Temba, seine Arme weit!
A 512 byte intro made for Nordlicht 2025. Also, a tribute to the mother of all (German) fan-subs: “Sinnlos im Weltraum” :)
WTF is “Sinnlos im Weltraum”? A bunch of dubbed Star Trek TNG episodes made in the late 1990s, all in a weird German dialect, putting a spin on the story lines and each of the characters: Picard becomes a grumpy choleric who constantly threatens to beat up everyone, Riker is a child-like doofus, Geordi is utterly confused all the time, etc. Black coffee plays a big role, as do the self-made sound effects and music. SiW gained a bit of a cult following – it’s even got its own Wikipedia page!
The intro shows Dathon, the Tamarian captain from the TNG episode “Darmok”. In the German SiW version, he has a very unique way of talking and says “Joooaaaahh” a lot – that’s also in the intro! :)

Image copyright for the Tamarians on the left: Paramount Global, used in low resolution under “fair use” terms for educational purposes.
Why the “Sinnlos im Weltraum” hommage? Because the party website was sci-fi themed (galactic quest, futuristic neon adventure, etc.), and I have a habit of adapting the party theme in 512 bytes!
It speaks!
Well, at least it does the “Joooaaahh” sound from the SiW episode. This was the main idea for the intro: Use the new speech synthesis method I stumbled upon to produce vowel sounds, then let them blend into each other.
The implementation is simple: Each vowel sound is the sum of the first n harmonic waves of the base frequency, each multiplied by a factor, and those factors shape the sound into an “eeeh” or “ooh”.
For some background, pseudocode, and actual code, see:
- Speech shenanigans (blog post)
- Ugly speech toy (interactive tool)
The important thing is that this approach seemed like a good fit for a 512 byte production. To prototype the “Jooaah” sound, I hacked up the speech tool to include an FFT display of a waveform that I could overlay onto the harmonic factor knobs, reconstructing the original “Jooaah” sound one vowel at a time:
After that, I coded the speech synth in 68000 assembly, with the help of another prototyping tool. This tool runs the assembly code and plays back the generated wave form immediately.
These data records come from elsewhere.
(* ===== verification/GovTypes.v ===== *)
(** * The messages of the gov module of the Cosmos SDK

    Proposals, deposits and votes: the codecs of
    [cosmos.gov.v1beta1/module/types/cosmos/gov/v1beta1/*.js], with the RPC
    clients of tx.js and query.js. *)
From S2P Require Import Prelude Js Protobuf Codec Calendar Dates Base64 Fallible Proto3 MessageTable CommonTypes CosmosBase.
Open Scope Z_scope.

(** ** [VoteOption] (cosmos/gov/v1beta1/gov.js): an enumeration is a number *)

Module VoteOption.

Definition VOTE_OPTION_UNSPECIFIED : number := 0.
Definition VOTE_OPTION_YES : number := 1.
Definition VOTE_OPTION_ABSTAIN : number := 2.
Definition VOTE_OPTION_NO : number := 3.
Definition VOTE_OPTION_NO_WITH_VETO : number := 4.
Definition UNRECOGNIZED : number := (-1).

End VoteOption.

Definition voteOptionFromJSON (object : js) : result number :=
  Ok (match object with
      | Num (Int 0) => VoteOption.VOTE_OPTION_UNSPECIFIED
      | Num (Int 1) => VoteOption.VOTE_OPTION_YES
      | Num (Int 2) => VoteOption.VOTE_OPTION_ABSTAIN
      | Num (Int 3) => VoteOption.VOTE_OPTION_NO
      | Num (Int 4) => VoteOption.VOTE_OPTION_NO_WITH_VETO
      | Str s =>
          if String.eqb s "VOTE_OPTION_UNSPECIFIED" then VoteOption.VOTE_OPTION_UNSPECIFIED
          else if String.eqb s "VOTE_OPTION_YES" then VoteOption.VOTE_OPTION_YES
          else if String.eqb s "VOTE_OPTION_ABSTAIN" then VoteOption.VOTE_OPTION_ABSTAIN
          else if String.eqb s "VOTE_OPTION_NO" then VoteOption.VOTE_OPTION_NO
          else if String.eqb s "VOTE_OPTION_NO_WITH_VETO" then VoteOption.VOTE_OPTION_NO_WITH_VETO
          else VoteOption.UNRECOGNIZED
      | _ => VoteOption.UNRECOGNIZED
      end).

Definition voteOptionToJSON (object : number) : string :=
  match object with
  | Int 0 => "VOTE_OPTION_UNSPECIFIED"
  | Int 1 => "VOTE_OPTION_YES"
  | Int 2 => "VOTE_OPTION_ABSTAIN"
  | Int 3 => "VOTE_OPTION_NO"
  | Int 4 => "VOTE_OPTION_NO_WITH_VETO"
  | _ => "UNKNOWN"
  end.

(** The numbers that have a name. *)
Definition voteOption_named (n : number) : bool :=
  bool_decide (n ∈ [VoteOption.VOTE_OPTION_UNSPECIFIED;
                    VoteOption.VOTE_OPTION_YES;
                    VoteOption.VOTE_OPTION_ABSTAIN;
                    VoteOption.VOTE_OPTION_NO;
                    VoteOption.VOTE_OPTION_NO_WITH_VETO;
                    VoteOption.UNRECOGNIZED]).

(** What is read back of a number. *)
Definition voteOption_known (n : number) : number :=
  if voteOption_named n then n else VoteOption.UNRECOGNIZED.

Lemma voteOption_json n : voteOptionFromJSON (Str (voteOptionToJSON n)) = Ok (voteOption_known n).
Proof. solve_enum n voteOption_named voteOption_known voteOptionToJSON. Qed.

Lemma voteOption_member n : voteOption_named n = true → voteOption_known n = n.
Proof. intros H. unfold voteOption_known. by rewrite H. Qed.

Arguments voteOptionFromJSON : simpl never.

#[export] Hint Rewrite voteOption_json : named.
#[export] Hint Rewrite voteOption_member using assumption : member.

(** ** [ProposalStatus] (cosmos/gov/v1beta1/gov.js): an enumeration is a number *)

Module ProposalStatus.

Definition PROPOSAL_STATUS_UNSPECIFIED : number := 0.
Definition PROPOSAL_STATUS_DEPOSIT_PERIOD : number := 1.
Definition PROPOSAL_STATUS_VOTING_PERIOD : number := 2.
Definition PROPOSAL_STATUS_PASSED : number := 3.
Definition PROPOSAL_STATUS_REJECTED : number := 4.
Definition PROPOSAL_STATUS_FAILED : number := 5.
Definition UNRECOGNIZED : number := (-1).

End ProposalStatus.

Definition proposalStatusFromJSON (object : js) : result number :=
  Ok (match object with
      | Num (Int 0) => ProposalStatus.PROPOSAL_STATUS_UNSPECIFIED
      | Num (Int 1) => ProposalStatus.PROPOSAL_STATUS_DEPOSIT_PERIOD
      | Num (Int 2) => ProposalStatus.PROPOSAL_STATUS_VOTING_PERIOD
      | Num (Int 3) => ProposalStatus.PROPOSAL_STATUS_PASSED
      | Num (Int 4) => ProposalStatus.PROPOSAL_STATUS_REJECTED
      | Num (Int 5) => ProposalStatus.PROPOSAL_STATUS_FAILED
      | Str s =>
          if String.eqb s "PROPOSAL_STATUS_UNSPECIFIED" then ProposalStatus.PROPOSAL_STATUS_UNSPECIFIED
          else if String.eqb s "PROPOSAL_STATUS_DEPOSIT_PERIOD" then ProposalStatus.PROPOSAL_STATUS_DEPOSIT_PERIOD
          else if String.eqb s "PROPOSAL_STATUS_VOTING_PERIOD" then ProposalStatus.PROPOSAL_STATUS_VOTING_PERIOD
          else if String.eqb s "PROPOSAL_STATUS_PASSED" then ProposalStatus.PROPOSAL_STATUS_PASSED
          else if String.eqb s "PROPOSAL_STATUS_REJECTED" then ProposalStatus.PROPOSAL_STATUS_REJECTED
          else if String.eqb s "PROPOSAL_STATUS_FAILED" then ProposalStatus.PROPOSAL_STATUS_FAILED
          else ProposalStatus.UNRECOGNIZED
      | _ => ProposalStatus.UNRECOGNIZED
      end).

Definition proposalStatusToJSON (object : number) : string :=
  match object with
  | Int 0 => "PROPOSAL_STATUS_UNSPECIFIED"
  | Int 1 => "PROPOSAL_STATUS_DEPOSIT_PERIOD"
  | Int 2 => "PROPOSAL_STATUS_VOTING_PERIOD"
  | Int 3 => "PROPOSAL_STATUS_PASSED"
  | Int 4 => "PROPOSAL_STATUS_REJECTED"
  | Int 5 => "PROPOSAL_STATUS_FAILED"
  | _ => "UNKNOWN"
  end.

(** The numbers that have a name. *)
Definition proposalStatus_named (n : number) : bool :=
  bool_decide (n ∈ [ProposalStatus.PROPOSAL_STATUS_UNSPECIFIED;
                    ProposalStatus.PROPOSAL_STATUS_DEPOSIT_PERIOD;
                    ProposalStatus.PROPOSAL_STATUS_VOTING_PERIOD;
                    ProposalStatus.PROPOSAL_STATUS_PASSED;
                    ProposalStatus.PROPOSAL_STATUS_REJECTED;
                    ProposalStatus.PROPOSAL_STATUS_FAILED;
                    ProposalStatus.UNRECOGNIZED]).

(** What is read back of a number. *)
Definition proposalStatus_known (n : number) : number :=
  if proposalStatus_named n then n else ProposalStatus.UNRECOGNIZED.

Lemma proposalStatus_json n : proposalStatusFromJSON (Str (proposalStatusToJSON n)) = Ok (proposalStatus_known n).
Proof. solve_enum n proposalStatus_named proposalStatus_known proposalStatusToJSON. Qed.

Lemma proposalStatus_member n : proposalStatus_named n = true → proposalStatus_known n = n.
Proof. intros H. unfold proposalStatus_known. by rewrite H. Qed.

Arguments proposalStatusFromJSON : simpl never.

#[export] Hint Rewrite proposalStatus_json : named.
#[export] Hint Rewrite proposalStatus_member using assumption : member.

(** ** [WeightedVoteOption] (cosmos/gov/v1beta1/gov.js) *)

Module WeightedVoteOption.

Record t := mk {
  option_ : number;
  weight : string;
}.

#[global] Instance t_eta : Settable t := λ m, mk m.(option_) m.(weight).

Definition base : t := mk 0 "".

Definition encode {PB : Protobuf} (message : t) (writer : Writer) : result Writer :=
  Ok writer
  @>= pure (when (num_neq message.(option_) 0) (fun w => w @> uint32 8 @> int32 message.(option_)))
  @>= pure (when (str_neq message.(weight) "") (fun w => w @> uint32 18 @> string_ message.(weight))).

Definition decode_field {PB : Protobuf} (tag : Z) (message : t) : RM t :=
  match field_number tag with
  | 1 => v ← read_int32; mret (message <| option_ := Int v |>)
  | 2 => v ← read_string; mret (message <| weight := v |>)
  | _ => _ ← skipType (wire_type tag); mret message
  end.

Definition decode {PB : Protobuf} (length : option Z) : RM t :=
  decode_message length base decode_field.

Definition fromJSON (object : js) : result t :=
  option_' ← field_or object "option" voteOptionFromJSON 0;
  weight' ← field_or object "weight" to_string "";
  Ok (mk option_' weight').

Definition toJSON (message : t) : js :=
  Obj ([("option", Str (voteOptionToJSON message.(option_)));
    ("weight", Str message.(weight))]).

Record partial := mkPartial {
  p_option : option number;
  p_weight : option string;
}.

Definition fromPartial (object : partial) : t := {|
  option_ := object.(p_option) ?? Int 0;
  weight := object.(p_weight) ?? "";
|}.

(** The object with no property given. *)
Definition nothing : partial := mkPartial None None.

(** The bytes [encode] writes. *)
Definition wire {PB : Protobuf} {PS : ProtobufSpec PB} (m : t) : bytes :=
  f_number e_int32 8 m.(option_) ++
  f_string 18 m.(weight).

Definition valid (m : t) : Prop :=
  int32_ok m.(option_).

(** The byte fields hold arrays, as the interface declares. *)
Definition typed (m : t) : bool := true.

(** The message without its empty byte arrays. *)
Definition normal (m : t) : t := {|
  option_ := m.(option_);
  weight := m.(weight);
|}.

(** The enumeration fields hold members. *)
Definition named (m : t) : bool := voteOption_named m.(option_).

(** The message with the numbers [toJSON] does not know replaced. *)
Definition known (m : t) : t := {|
  option_ := voteOption_known m.(option_);
  weight := m.(weight);
|}.

Definition encodable {PB : Protobuf} {PS : ProtobufSpec PB} (m : t) : Prop :=
  typed m = true ∧ valid m ∧ small (wire m).

Definition merge (m a : t) : t := {|
  option_ := later_number m.(option_) a.(option_);
  weight := later_string m.(weight) a.(weight);
|}.

(** A whole message seen as a partial one. *)
Definition full (m : t) : partial := {|
  p_option := Some m.(option_);
  p_weight := Some m.(weight);
|}.

(** The message as its schema declares it. *)
Definition schema (m : t) : list field :=
  [implicit 1 (VInt Int32 m.(option_));
   implicit 2 (VString m.(weight))].

(** The message with its default for every property that is not kept. *)
Definition only (kept : string → bool) (m : t) : t := {|
  option_ := if kept "option" then m.(option_) else Int 0;
  weight := if kept "weight" then m.(weight) else "";
|}.

#[global] Instance codec {PB : Protobuf} : FallibleCodec t :=
  {| fmsg_base := base; fmsg_encode := encode; fmsg_field := decode_field |}.

#[global] Program Instance spec {PB : Protobuf} (PS : ProtobufSpec PB) : FallibleSpec PS t :=
  {| fmsg_wire := wire; fmsg_valid := valid; fmsg_typed := typed; fmsg_normal := normal;
     fmsg_merge := merge |}.
Next Obligation. solve_fencode_wire. Qed.
Next Obligation. intros. solve_fencode_throws encode typed. Qed.
Next Obligation. solve_fdecode_wire. Qed.
Next Obligation. solve_fmerge_base. Qed.
Next Obligation. intros. solve_fadvances decode_field. Qed.

#[global] Program Instance given_ : FalliblePartial t partial :=
  {| fmsg_fromPartial := fromPartial; fmsg_full := full; fmsg_given := typed |}.
Next Obligation. solve_fgiven fromPartial typed. Qed.
Next Obligation. solve_fpartial fromPartial full typed. Qed.

#[global] Program Instance json : FallibleJson t :=
  {| fmsg_fromJSON := fromJSON; fmsg_toJSON := toJSON;
     fmsg_named := named; fmsg_known := known |}.
Next Obligation. solve_fjson fromJSON toJSON. Qed.
Next Obligation. solve_known named known. Qed.

#[global] Instance schema_wire {PB : Protobuf} {PS : ProtobufSpec PB} : WireSchema wire schema.
Proof. solve_schema_wire wire schema. Qed.

#[global] Instance schema_normal : NormalSchema normal schema.
Proof. solve_schema_normal normal schema. Qed.

#[global] Instance schema_merge : MergeSchema merge schema.
Proof. solve_schema_merge merge schema. Qed.

(** Its row in the table of message types. *)
Definition message {PB : Protobuf} {PS : ProtobufSpec PB} : message_type :=
  fallible_message "WeightedVoteOption" nothing true schema only.

#[global] Instance message_lawful {PB : Protobuf} (PS : ProtobufSpec PB) : Lawful message.
Proof. solve_lawful decode_field fromJSON only. Qed.

End WeightedVoteOption.

(** ** [TextProposal] (cosmos/gov/v1beta1/gov.js) *)

Module TextProposal.

Record t := mk {
  title : string;
  description : string;
}.

#[global] Instance t_eta : Settable t := λ m, mk m.(title) m.(description).

Definition base : t := mk "" "".

Definition encode {PB : Protobuf} (message : t) (writer : Writer) : Writer :=
  writer
  @> when (str_neq message.(title) "") (fun w => w @> uint32 10 @> string_ message.(title))
  @> when (str_neq message.(description) "")
       (fun w => w @> uint32 18 @> string_ message.(description)).

Definition decode_field {PB : Protobuf} (tag : Z) (message : t) : RM t :=
  match field_number tag with
  | 1 => v ← read_string; mret (message <| title := v |>)
  | 2 => v ← read_string; mret (message <| description := v |>)
  | _ => _ ← skipType (wire_type tag); mret message
  end.

Definition decode {PB : Protobuf} (length : option Z) : RM t :=
  decode_message length base decode_field.

Definition fromJSON (object : js) : result t :=
  title' ← field_or object "title" to_string "";
  description' ← field_or object "description" to_string "";
  Ok (mk title' description').

Definition toJSON (message : t) : js :=
  Obj ([("title", Str message.(title));
    ("description", Str message.(description))]).

Record partial := mkPartial {
  p_title : option string;
  p_description : option string;
}.

Definition fromPartial (object : partial) : t := {|
  title := object.(p_title) ?? "";
  description := object.(p_description) ?? "";
|}.

(** The object with no property given. *)
Definition nothing : partial := mkPartial None None.

(** The bytes [encode] writes. *)
Definition wire {PB : Protobuf} {PS : ProtobufSpec PB} (m : t) : bytes :=
  f_string 10 m.(title) ++
  f_string 18 m.(description).

Definition valid (m : t) : Prop :=
  True.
; @factors = points to 8 harmonic factors ; @wav = points to the waveform we're building moveq #0,@smp ; initial sample value := 0 move.l @sinpos,@pos ; copy global sine position rept 8 move.l @pos,@tmp ; look up sine_table[sinpos] swap @tmp and.w #1024-2,@tmp ; sine table has 512 words move.w (@sintab,@tmp.w),@tmp ; sine value move.w (@factors)+,@val ; factor for this harmonic wave addq.w #2,@factors ; skip fractional bits muls @val,@tmp ; sinval *= factor add.l @tmp,@smp ; sample += sinval add.l @sinpos,@pos ; next harmonic endr swap @smp ; sample: $007fff00 --> $007f move.b @smp,(@wav)+ ; output sample byte
All values use a 16+16 bit fixed floating point format, i. e. the upper 16 bit word is the integer amount and the lower 16 bits represent the fractional part. (The 68000 CPU doesn’t support “real” floating point arithmetic.)
$00010000 = %00000000000000010000000000000000 = 1 $00018000 = %00000000000000011000000000000000 = 1.5 $0003243f = %00000000000000110010010000111111 = 3.14159 etc.
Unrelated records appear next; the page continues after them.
(* ===== verification/SlashingTypes.v ===== *)
(** * The messages of the slashing module of the Cosmos SDK

    Signing records and the parameters of slashing: the codecs of
    [cosmos.slashing.v1beta1/module/types/cosmos/slashing/v1beta1/*.js], with the RPC
    clients of tx.js and query.js. *)
From S2P Require Import Prelude Js Protobuf Codec Calendar Dates Base64 Fallible Proto3 MessageTable CommonTypes CosmosBase.
Open Scope Z_scope.

(** ** [ValidatorSigningInfo] (cosmos/slashing/v1beta1/slashing.js) *)

Module ValidatorSigningInfo.

Record t := mk {
  address : string;
  startHeight : number;
  indexOffset : number;
  jailedUntil : option date;
  tombstoned : bool;
  missedBlocksCounter : number;
}.

#[global] Instance t_eta : Settable t := λ m, mk m.(address) m.(startHeight) m.(indexOffset)
  m.(jailedUntil) m.(tombstoned) m.(missedBlocksCounter).

Definition base : t := mk "" 0 0 None false 0.

Definition encode {PB : Protobuf} (message : t) (writer : Writer) : result Writer :=
  Ok writer
  @>= pure (when (str_neq message.(address) "")
       (fun w => w @> uint32 10 @> string_ message.(address)))
  @>= pure (when (num_neq message.(startHeight) 0)
       (fun w => w @> uint32 16 @> int64 message.(startHeight)))
  @>= pure (when (num_neq message.(indexOffset) 0)
       (fun w => w @> uint32 24 @> int64 message.(indexOffset)))
  @>= pure (defined message.(jailedUntil) (fun v w => w @> uint32 34 @> fork @> encode_time v @> ldelim))
  @>= pure (when (Bool.eqb message.(tombstoned) true)
       (fun w => w @> uint32 40 @> bool_ message.(tombstoned)))
  @>= pure (when (num_neq message.(missedBlocksCounter) 0)
       (fun w => w @> uint32 48 @> int64 message.(missedBlocksCounter))).

Definition decode_field {PB : Protobuf} (tag : Z) (message : t) : RM t :=
  match field_number tag with
  | 1 => v ← read_string; mret (message <| address := v |>)
  | 2 => v ← read_number read_int64; mret (message <| startHeight := v |>)
  | 3 => v ← read_number read_int64; mret (message <| indexOffset := v |>)
  | 4 => v ← read_time; mret (message <| jailedUntil := Some v |>)
  | 5 => v ← read_bool; mret (message <| tombstoned := v |>)
  | 6 => v ← read_number read_int64; mret (message <| missedBlocksCounter := v |>)
  | _ => _ ← skipType (wire_type tag); mret message
  end.

Definition decode {PB : Protobuf} (length : option Z) : RM t :=
  decode_message length base decode_field.

Definition fromJSON (object : js) : result t :=
  address' ← field_or object "address" to_string "";
  startHeight' ← field_or object "startHeight" js_Number 0;
  indexOffset' ← field_or object "indexOffset" js_Number 0;
  jailedUntil' ← field_or object "jailedUntil" (to_some fromJsonTimestamp) None;
  tombstoned' ← field_or object "tombstoned" to_bool false;
  missedBlocksCounter' ← field_or object "missedBlocksCounter" js_Number 0;
  Ok (mk address' startHeight' indexOffset' jailedUntil' tombstoned' missedBlocksCounter').
#[global] Program Instance spec {PB : Protobuf} (PS : ProtobufSpec PB) : MessageSpec PS t :=
  {| msg_wire := wire; msg_valid := valid; msg_merge := merge |}.
Next Obligation. solve_encode_wire. Qed.
Next Obligation. solve_decode_wire. Qed.
Next Obligation. solve_merge_base. Qed.
Next Obligation. intros. solve_advances decode_field. Qed.

#[global] Program Instance data : MessageData t partial :=
  {| msg_fromJSON := fromJSON; msg_toJSON := toJSON;
     msg_fromPartial := fromPartial; msg_full := full |}.
Next Obligation. solve_json fromJSON toJSON. Qed.
Next Obligation. solve_partial fromPartial full. Qed.

#[global] Instance schema_wire {PB : Protobuf} {PS : ProtobufSpec PB} : WireSchema wire schema.
Proof. solve_schema_wire wire schema. Qed.

#[global] Instance schema_merge : MergeSchema merge schema.
Proof. solve_schema_merge merge schema. Qed.

(** Its row in the table of message types. *)
Definition message {PB : Protobuf} {PS : ProtobufSpec PB} : message_type :=
  plain_message "Delegation" nothing true schema only.

#[global] Instance message_lawful {PB : Protobuf} (PS : ProtobufSpec PB) : Lawful message.
Proof. solve_lawful decode_field fromJSON only. Qed.

End Delegation.

(** ** [UnbondingDelegationEntry] (cosmos/staking/v1beta1/staking.js) *)

Module UnbondingDelegationEntry.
This way, we can fine-tune the base frequency and interpolate the harmonic factors very smoothly.
Originally I planned to do the sound synthesis in realtime, writing the audio data with the CPU, but all those multiplications were too slow for an acceptable sample rate. Instead, there’s a single 64 KB buffer now that gets repeated throughout the intro.
I like big pixels and I cannot lie
The second thing I built for the intro: A low resolution, but recognizable Tamarian head! Cute or dorky, if possible…
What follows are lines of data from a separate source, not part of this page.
(* ===== verification/StakingQuery.v ===== *)
(** * The query messages of the staking module of the Cosmos SDK

    The codecs and the RPC client of
    [cosmos.staking.v1beta1/module/types/cosmos/staking/v1beta1/query.js]. *)
From S2P Require Import Prelude Js Protobuf Codec Calendar Dates Base64 Fallible Proto3 MessageTable CommonTypes CosmosBase TendermintTypes StakingTypes.
Open Scope Z_scope.

(** ** [QueryValidatorsRequest] (cosmos/staking/v1beta1/query.js) *)

Module QueryValidatorsRequest.

Record t := mk {
  status : string;
  pagination : option PageRequest.t;
}.

#[global] Instance t_eta : Settable t := λ m, mk m.(status) m.(pagination).

Definition base : t := mk "" None.

Definition encode {PB : Protobuf} (message : t) (writer : Writer) : result Writer :=
  Ok writer
  @>= pure (when (str_neq message.(status) "") (fun w => w @> uint32 10 @> string_ message.(status)))
  @>= defined_e message.(pagination) (submessage 18 PageRequest.encode).

Definition decode_field {PB : Protobuf} (tag : Z) (message : t) : RM t :=
  match field_number tag with
  | 1 => v ← read_string; mret (message <| status := v |>)
  | 2 => v ← read_nested PageRequest.decode; mret (message <| pagination := Some v |>)
  | _ => _ ← skipType (wire_type tag); mret message
  end.

Definition decode {PB : Protobuf} (length : option Z) : RM t :=
  decode_message length base decode_field.

Definition fromJSON (object : js) : result t :=
  status' ← field_or object "status" to_string "";
  pagination' ← field_or object "pagination" (to_some PageRequest.fromJSON) None;
  Ok (mk status' pagination').

Definition toJSON (message : t) : js :=
  Obj ([("status", Str message.(status))] ++
   prop_opt "pagination" PageRequest.toJSON message.(pagination)).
After several revisions, I went for a resolution of 15×14 pixels, stored as 14 rows of 16 bytes each. In other words: The pixels are already horizontally stretched, with each fat pixel taking up one byte = eight pixels.
__ = 0 XX = $ff dc.b __,__,__,__,__,XX,XX,XX,XX,XX,XX,__,__,__,__,__ dc.b __,__,XX,XX,XX,__,__,__,XX,__,__,XX,XX,__,__,__ dc.b __,XX,__,__,XX,__,__,__,__,XX,__,__,__,XX,__,__ dc.b __,XX,__,__,__,__,__,__,__,XX,__,__,__,__,XX,__ dc.b XX,__,__,__,__,XX,XX,XX,__,__,__,XX,XX,XX,__,__ dc.b XX,__,__,__,XX,__,__,__,XX,__,XX,__,__,__,XX,__ dc.b XX,__,__,__,XX,__,XX,__,XX,__,XX,__,XX,__,XX,__ dc.b __,XX,__,__,__,XX,XX,XX,__,__,__,XX,XX,XX,__,__ dc.b __,XX,XX,__,__,__,__,__,XX,__,XX,__,__,__,XX,__ dc.b __,XX,__,__,XX,__,__,__,__,__,__,__,__,__,XX,__ dc.b __,XX,__,__,__,XX,XX,XX,XX,XX,XX,__,__,__,XX,__ dc.b __,__,XX,__,__,__,__,__,__,__,__,__,__,XX,__,__ dc.b __,__,__,XX,XX,__,__,__,__,__,__,XX,XX,__,__,__ dc.b __,__,__,__,__,XX,XX,XX,XX,XX,XX,__,__,__,__,__
The vertical stretch is done by the copperlist: Display a new line, then display that same line for the next seven display rows, repeat. In each line, we wait for the right-most display position, ignoring (masking) the Y position, and tell the display DMA to either continue with the next line or skip back 16 bytes. This way, we get a nice, repetitive chunk of Copper wait commands:
dc.w $0108,-16 ; repeat first line (blank) dc.w $8101,$fffe ; top y position ($81..$f9) dc.w $80df,$00fe,$0108,0 ; show new line ( 0 = continue bitmap) dc.w $80df,$00fe,$0108,-16 ; repeat line (-16 = go back 16 bytes) dc.w $80df,$00fe,$0108,-16 ; repeat line dc.w $80df,$00fe,$0108,-16 ; repeat line dc.w $80df,$00fe,$0108,-16 ; repeat line dc.w $80df,$00fe,$0108,-16 ; repeat line dc.w $80df,$00fe,$0108,-16 ; repeat line dc.w $80df,$00fe,$0108,-16 ; repeat line dc.w $80df,$00fe,$0108,0 ; show new line dc.w $80df,$00fe,$0108,-16 ; repeat line dc.w $80df,$00fe,$0108,-16 ; repeat line dc.w $80df,$00fe,$0108,-16 ; repeat line dc.w $80df,$00fe,$0108,-16 ; repeat line dc.w $80df,$00fe,$0108,-16 ; repeat line dc.w $80df,$00fe,$0108,-16 ; repeat line dc.w $80df,$00fe,$0108,-16 ; repeat line etc.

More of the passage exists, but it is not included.